Home > Totally Folked (Good Folk : Modern Folktales # 1)(69)

Totally Folked (Good Folk : Modern Folktales # 1)(69)
Author: Penny Reid

“Anyway.” Jackson cleared his throat, setting down the toddler’s food to cut the pasta and vegetables into little bits. “Where’d you pick up this recipe?”

“It’s my mother’s recipe.”

“She’s from Italy,” Charlotte said around a mouthful of food. “And if vegetables in Italy tastes like this, I want to become an heiress and move there like your sister.”

I felt Jackson’s eyes on me, so I gave him mine.

“You don’t talk much about your family,” he said softly, like he was just realizing this.

“We don’t always talk when we’re together,” I whispered.

“What do you two do if you’re not talking? Do you play?” Joshua asked, looking honestly curious.

Charlotte choked on her food, and I set Jackson’s plate down to hand her a bottle of water. “Are you okay?”

“Fine. Just fine,” she rasped, gulping the water. She breathed out, then in, then said, “Jackson, why don’t you tell Rae more about the plots? That’s a nice, normal, uncomplicated subject.”

“I would like to hear about them.” I finished heaping a serving onto his plate and handed it back to him.

“Sure. But let me eat for a minute first. I skipped lunch.” He accepted his plate and promptly picked up his spoon and fork. Twisting to the side to maneuver around the toddler, he pressed the tines of his fork against the curve of the spoon to painstakingly twirl the noodles, meticulously coiling them until none dangled. The sight made me smile. He was so careful and thoughtful, even with spaghetti.

Making myself a plate, but momentarily forgotten, I watched as he brought the bite to his mouth, and I knew the precise moment the sauce hit his tongue because his face contorted with pleasure, and he groaned.

“Oh my God.”

Goose bumps spread over my arms and neck at the sound of his enjoyment. My mouth watered. I felt a little dizzy.

“Say Oh my goodness. Not Oh my God,” Kimmy instructed, cutting through my daze.

I redirected my eyes to her and discovered she’d already finished eating, her plate completely clean.

“That’s right, Kimmy,” Charlotte said around her own bite, then gave Jackson a meaningful look. “What did I tell you? Isn’t it outstanding? I’m just saying, Rae. If that whole acting thing doesn’t work out, you should open an Italian restaurant in Green Valley.”

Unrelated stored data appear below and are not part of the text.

Definition answer (sv : service) (c : call) : ans c :=
  match c return ans c with
  | redis_getOneConnect => Some 1%positive
  | mysql_getOneConnect => Some 2%positive
  | redisCommand _ f _ => answer_redis sv f
  | mysql_query _ q => code sv q
  | mysql_use_result _ => Some 3%positive
  | mysql_fetch_row _ => None
  | mysql_fetch_rows _ => [[Some (stock sv)]]
  | mysql_autocommit _ _ | mysql_commit _ | mysql_rollback _ | pthread_create _ => 0
  | read_failedCount | read_successNum => 0
  | new_Worker => 4%positive
  | client_Next => ClientCompletion true 1 true true "1"
  | read_success_count | read_response_count => 0
  | mysql_executeSql _ => []
  | load_status _ => 0
  | load_request _ => ("u", "k")
  | load_response _ => "0"
  | cq_Next => Completion true 4 true None
  | redis_close _ | mysql_close _ | freeReplyObject _ | mysql_free_result _
  | rwlock_wrlock | rwlock_unlock | write_failedCount _ | write_successNum _
  | Requestseckill _ | Finish _ _ | process_exit _ | redisFree _ | delete_Worker _
  | BuildAndStart _ _ _ | pthread_rwlock_init | pthread_join _
  | StartCall _ _ | mtx_lock | mtx_unlock | write_success_count _ | write_response_count _
  | getMysqlPoolObject | mysql_setParameter _ _ _ _ _ _ _ _ | delete_mysql
  | getRedisPoolObject | redis_setParameter _ _ _ _ _ | delete_redis
  | construct_Worker _ | store_status _ _ | store_response _ _
  | server_Shutdown | cq_Shutdown => tt
  end.

Definition serve (sv : service) (c : call) (_ : unit) : ans c * unit := (answer sv c, tt).
Definition calls_of {A} (sv : service) (p : prog A) : list event := (run (serve sv) p tt).1.2.
Definition result_of {A} (sv : service) (p : prog A) : outcome A := (run (serve sv) p tt).1.1.

Lemma served {A} sv (p : prog A) o : result_of sv p = o -> exec p (calls_of sv p) o.
Proof. intros <-. apply run_exec. Qed.

Definition all_well : service := Service "5" "k" "7" (fun _ => 0) false.
Definition insert_fails : service :=
  Service "5" "k" "7" (fun q => if String.eqb q (insertOSql "u" "k") then 1 else 0) false.
Definition select_fails : service :=
  Service "5" "k" "7" (fun q => if String.eqb q selSql_goods then 1 else 0) false.
Definition sold_out : service := Service "0" "k" "7" (fun _ => 0) false.
Definition always_aborted : service := Service "5" "k" "7" (fun _ => 0) true.

(** ** Properties of [seckillGoods] *)

(** C7: a request answered "1" has committed exactly one optimistic transaction in
    Redis and, after it, exactly one transaction in MySQL: with autocommit off, the
    count [n > 0] was selected for update, the count was set to [n - 1] and the order
    of this user was inserted, all three statements succeeded, and [mysql_commit] was
    called once and [mysql_rollback] never; [successNum] grew by one. *)
Theorem seckill_success (u k : string) (rc : conn) (c : option conn) (r : string)
    (t : list event) :
  exec (seckillGoods u k (Some rc) c 0 r) t (Val "1") ->
  tickets (ledger_of t) = 1 /\ sets (ledger_of t) = [] /\
  purchased u k ledger0 (ledger_of t).
Proof.
  intros Hex. apply seckillGoods_ledger in Hex as (_ & _ & _ & [(? & _)|(Ht & Hs & He)]);
    [done|]. destruct He as [[_ He]|[? _]]; done.
Qed.

Lemma seckill_success_witness :
  result_of all_well (seckillGoods "u" "k" (Some 1%positive) (Some 2%positive) 0 "") = Val "1" /\
  tickets (ledger_of (calls_of all_well
    (seckillGoods "u" "k" (Some 1%positive) (Some 2%positive) 0 ""))) = 1.
Proof.
  split; [vm_compute; reflexivity|].
  eapply proj1. eapply (seckill_success "u" "k"). apply served. vm_compute. reflexivity.
Defined.
Definition set_status_at m v := MkObjects m (pending v) (request_at v) (response_at v).
Definition set_pending p v := MkObjects (status_at v) p (request_at v) (response_at v).
Definition set_response_at m v := MkObjects (status_at v) (pending v) (request_at v) m.

(** The members' initial values, and none when the object is gone. *)
Definition construct (a : address) (v : objects) : objects :=
  MkObjects (<[a := status_code CREATE]> (status_at v)) (pending v) (<[a := ("", "")]> (request_at v))
    (<[a := ""]> (response_at v)).
Definition destroy (a : address) (v : objects) : objects :=
  MkObjects (delete a (status_at v)) (pending v) (delete a (request_at v)) (delete a (response_at v)).

(** An object leaves the queue, with its request if it waited for one. *)
Definition deliver (e : completion) (v : objects) : objects :=
  MkObjects (status_at v) (delete (tag e) (pending v))
    (match request e with Some q => <[tag e := q]> (request_at v) | None => request_at v end)
    (response_at v).

(** [new] gives storage that is not in use, with anything in it; a tag that was handed to
    gRPC comes out of the queue once. *)
Definition objects_view (c : call) : ans c -> objects -> objects -> Prop :=
  match c return ans c -> objects -> objects -> Prop with
  | new_Worker => fun a v v' =>
      status_at v !! a = None /\ exists z, v' = set_status_at (<[a := z]> (status_at v)) v
  | construct_Worker a => fun _ v v' => v' = construct a v
  | store_status a z => fun _ v v' => v' = set_status_at (<[a := z]> (status_at v)) v
  | load_status a => fun z v v' => v' = v /\ forall z', status_at v !! a = Some z' -> z = z'
  | load_request a => fun q v v' => v' = v /\ forall q', request_at v !! a = Some q' -> q = q'
  | store_response a s => fun _ v v' => v' = set_response_at (<[a := s]> (response_at v)) v
  | load_response a => fun s v v' => v' = v /\ forall s', response_at v !! a = Some s' -> s = s'
  | delete_Worker a => fun _ v v' => v' = destroy a v
  | Requestseckill a => fun _ v v' => v' = set_pending (<[a := true]> (pending v)) v
  | Finish a _ => fun _ v v' => v' = set_pending (<[a := false]> (pending v)) v
  | cq_Next => fun e v v' =>
      if got_event e then
        is_Some (pending v !! tag e) /\ v' = deliver e v
      else v' = v
  | _ => fun _ v v' => v' = v
  end.

Class Heap (S : Type) := objects_of : S -> objects.
Class HeapLaws (S : Type) `{ServerState S, Heap S} :=
  heap_law i s c r s' : serve_call i s c r s' -> objects_view c r (objects_of s) (objects_of s').

(** ** The protocol of an object *)

Inductive holding :=
| Nothing
| Took (a : address)                 (* out of the queue *)
| Process (a : address)              (* its status is read: PROCESS *)
| Ending (a : address)               (* or FINISH *)
| Serving (a : address)              (* the status is FINISH for the next time *)
| Storage (a b : address)            (* and there is storage for the next worker *)
| Built (a b : address)              (* whose members are initialised *)
| Ready (a b : address)              (* and whose status is PROCESS *)
| Answering (a : address).           (* the next worker is with gRPC *)

Definition hold_pre (g : holding) (c : call) : Prop :=
  match c with
  | cq_Next => g = Nothing
  | load_status a => g = Took a \/ g = Process a \/ g = Ending a \/ exists this, g = Built this a
  | store_status a z =>
      g = Process a /\ z = status_code FINISH \/
      exists this, g = Built this a /\ z = status_code PROCESS
  | new_Worker => exists a, g = Serving a
  | construct_Worker b => exists a, g = Storage a b
  | Requestseckill b => exists a, g = Ready a b
  | load_request a | load_response a | store_response a _ | Finish a _ => g = Answering a
  | delete_Worker a => g = Ending a
  | _ => True
  end.

Definition hold_upd (g : holding) (e : event) : holding :=
  let '(Ev c r) := e in
  match c return ans c -> holding with
  | cq_Next => fun e => if got_event e then Took (tag e) else Nothing
  | load_status _ => fun z =>
      match g with
      | Took a => if z =? status_code PROCESS then Process a else Ending a
      | _ => g
      end
  | store_status _ _ => fun _ =>
      match g with Process a => Serving a | Built a b => Ready a b | _ => g end
  | new_Worker => fun b => match g with Serving a => Storage a b | _ => g end
  | construct_Worker _ => fun _ => match g with Storage a b => Built a b | _ => g end
  | Requestseckill _ => fun _ => match g with Ready a _ => Answering a | _ => g end
  | Finish _ _ | delete_Worker _ => fun _ => Nothing
  | _ => fun _ => g
  end r.

(** The status each stage finds. *)
Definition hold_ok (g : holding) (c : call) : ans c -> Prop :=
  match c return ans c -> Prop with
  | load_status _ => fun z =>
      match g with
      | Took _ => z = status_code PROCESS \/ z = status_code FINISH
      | Process _ => z = status_code PROCESS
      | Ending _ => z = status_code FINISH
      | _ => z = status_code CREATE
      end
  | _ => fun _ => True
  end.

Abbreviation follows_holding p g Q := (follows hold_pre hold_ok hold_upd p g Q).
Abbreviation hold_end := (fun g (o : outcome _) => match o with Val _ => g = Nothing | UB _ => True end).

(** *** Every turn follows it *)

(** Calls that are about no object. *)
Definition no_object (c : call) : Prop :=
  match c with
  | cq_Next | load_status _ | store_status _ _ | new_Worker | construct_Worker _ | Requestseckill _
  | load_request _ | load_response _ | store_response _ _ | Finish _ _ | delete_Worker _ => False
  | _ => True
  end.

Lemma no_object_pre g c : no_object c -> hold_pre g c.
Proof. by destruct c. Qed.
Lemma no_object_upd g c r : no_object c -> hold_upd g (Ev c r) = g.
Proof. by destruct c. Qed.

Lemma no_objects {A B} (p : prog A) (f : A -> prog B) g Q :
  all_calls no_object p -> (forall a, follows_holding (f a) g Q) -> (forall why, Q g (UB why)) ->
  follows_holding (bind p f) g Q.
Proof.
  intros Hp Hf HQ. apply follows_bind.
  apply (follows_mono _ _ _ _ _ (fun g' _ => g' = g)); [by intros g' [a|why] ->; [apply Hf|apply HQ]|].
  apply (follows_all_calls _ _ _ no_object); [intros; by apply no_object_pre|
    intros; by apply no_object_upd|done|done].
Qed.

Lemma request_no_object rc mc w : all_calls no_object (handle_request w rc mc).
Proof. eapply all_calls_mono; [|apply handle_request_calls]. by intros []. Qed.

Lemma throttle_no_object : all_calls no_object throttle.
Proof. unfold throttle. calls_run. Qed.

Ltac hold_step := split; [first [exact I|reflexivity|eexists; reflexivity]|intros ? ?; cbn [hold_upd]; cbn beta iota].

Lemma Proceed_object_holds a : follows_holding (Proceed_object a) (Took a) hold_end.
Proof.
  unfold Proceed_object. cbn [Proceed_mem]. split; [by left|].
  intros s [-> | ->]; cbn [status_code Z.eqb Pos.eqb hold_upd].
  - split; [by right; left|]. intros s ->. cbn [status_code Z.eqb Pos.eqb hold_upd].
    do 2 hold_step. split; [by left|]. intros ? _. cbn [hold_upd]. do 3 hold_step. cbn [bind].
    split; [right; right; right; by exists a|]. intros s ->. cbn [status_code Z.eqb hold_upd bind].
    split; [right; by exists a|]. intros ? _. cbn [hold_upd]. hold_step. hold_step.
    apply no_objects; [apply request_no_object| |done]. intros result. by do 5 hold_step.
  - split; [by right; right; left|]. intros s ->. cbn [status_code Z.eqb Pos.eqb hold_upd].
    split; [by right; right; left|]. intros s ->. cbn [status_code Z.eqb Pos.eqb hold_upd].
    by do 4 hold_step.
Qed.

Lemma object_turns_hold n : follows_holding (object_turns n) Nothing hold_end.
Proof.
  induction n as [|n IH]; [done|]. cbn [object_turns]. apply follows_bind.
  apply (follows_mono _ _ _ _ _ hold_end); [by intros g [h|why]; [intros ->|]|].
  unfold HandleRPCS_object. apply no_objects; [apply throttle_no_object| |done].
  intros go. destruct go; cbn [negb]; [|done]. hold_step.
  destruct (got_event r); cbn [negb]; [|done]. destruct (negb (ok r)); [done|].
  apply Proceed_object_holds.
Qed.

(** ** The invariant *)

(** The objects in a thread's hands. *)
Definition owns (g : holding) : list address :=
  match g with
  | Nothing => []
  | Took a | Process a | Ending a | Serving a | Answering a => [a]
  | Storage a b | Built a b | Ready a b => [a; b]
  end.

Definition hold_fits (v : objects) (g : holding) : Prop :=
  match g with
  | Nothing => True
  | Took a => status_at v !! a = Some 1 \/ status_at v !! a = Some 2
  | Process a => status_at v !! a = Some 1
  | Ending a | Serving a | Answering a => status_at v !! a = Some 2
  | Storage a b => a <> b /\ status_at v !! a = Some 2 /\ is_Some (status_at v !! b)
  | Built a b => a <> b /\ status_at v !! a = Some 2 /\ status_at v !! b = Some 0
  | Ready a b => a <> b /\ status_at v !! a = Some 2 /\ status_at v !! b = Some 1
  end.

(** A thread that has taken the waiting worker and has not put the next one in place. *)
Definition owes (v : objects) (g : holding) : Z :=
  match g with
  | Took a => b2z (bool_decide (status_at v !! a = Some 1))
  | Process _ | Serving _ | Storage _ _ | Built _ _ | Ready _ _ => 1
  | _ => 0
  end.

(** The workers that wait for a request. *)
Definition waiting (p : gmap address bool) : Z := Z.of_nat (size (filter (fun kv => kv.2 = true) p)).

Definition code_of (b : bool) : Z := if b then 1 else 2.

Record objects_inv (n : Z) (v : objects) (gs : list holding) : Prop := ObjectsInv {
  oi_pending a b : pending v !! a = Some b -> status_at v !! a = Some (code_of b);
  oi_owned i g a : gs !! i = Some g -> a ∈ owns g -> pending v !! a = None;
  oi_apart i j g g' a : gs !! i = Some g -> gs !! j = Some g' -> a ∈ owns g -> a ∈ owns g' -> i = j;
  oi_fits i g : gs !! i = Some g -> hold_fits v g;
  oi_leak a z : status_at v !! a = Some z ->
    is_Some (pending v !! a) \/ exists i g, gs !! i = Some g /\ a ∈ owns g;
  oi_waiting : waiting (pending v) + sum_of (owes v) gs = n;
}.

(** One step of the thread that goes from [g] to [g']: what it owns afterwards was its own,
    in the queue, or not in use; what it gives away goes to the queue or is gone. *)
Record object_step (v v' : objects) (g g' : holding) : Prop := ObjectStep {
  hs_fits : hold_fits v' g';
  hs_frame a : (a ∉ owns g) -> (a ∉ owns g') ->
    status_at v' !! a = status_at v !! a /\ pending v' !! a = pending v !! a;
  hs_new a : a ∈ owns g' -> a ∈ owns g \/ is_Some (pending v !! a) \/ status_at v !! a = None;
  hs_own a : a ∈ owns g' -> pending v' !! a = None;
  hs_gone a : a ∈ owns g -> (a ∉ owns g') ->
    (exists b, pending v' !! a = Some b /\ status_at v' !! a = Some (code_of b)) \/
    pending v' !! a = None /\ status_at v' !! a = None;
  hs_waiting : waiting (pending v') + owes v' g' = waiting (pending v) + owes v g;
}.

“This is—” Jackson shook his head, drawing my attention back to him and his facial expressions of ecstasy. “Rae, this is the best thing I’ve ever eaten.”

“Ever?” I asked, the word slipping out before I could stop myself, and a spiky wave of mortification rushed up my neck and cheeks.

Rae! What is wrong with you? There are children present!

Jackson grew very still, his eyes fastened to the plate in his hands, his mouth paused mid-chew.

And Charlotte, chuckling heartily, stacked her plate with her kids’ plates and stood. “Well. I think that’s our cue to leave.”

I sighed, also standing. “I’m sorry.”

“Don’t you apologize.” She pointed at me, giving me a warm grin as she leaned in for a hug. “You just fed my kids dinner. You’re officially my favorite person. Come on everyone. Let’s get going. Come on.”

With Jackson to help wipe off the youngest’s face and me stacking the dishes, it took several minutes before the children actually vacated the blanket—because somehow Kimmy had taken off her shoes, and then lost a shoe, and then Joshua wanted to try on Jackson’s shoes, and, and, and—and then they were gone.

Jackson stood at the edge of the blanket, watching them go while I knelt, figuratively sitting on the edge of my seat, wondering—worrying—what would happen next.

“Do you want kids?” he asked, twisting to look down at me. “And what was your childhood like? In all your interviews, you don’t talk about it.”

Neither of these questions had been expected. It took me a moment to recalibrate the direction of my thoughts, and a few more to find the words. I decided to answer the easy question first.

“I don’t know if I want kids, honestly.” I peered up at him. “I don’t know if I’d be a good mom.”

He made a small sound, turned completely, and sat on the grass. “What is your mom like?”

A light laugh escaped me. “She’s very smart.”

“What does she do?”

“She’s a classics professor at a small, private liberal arts college.”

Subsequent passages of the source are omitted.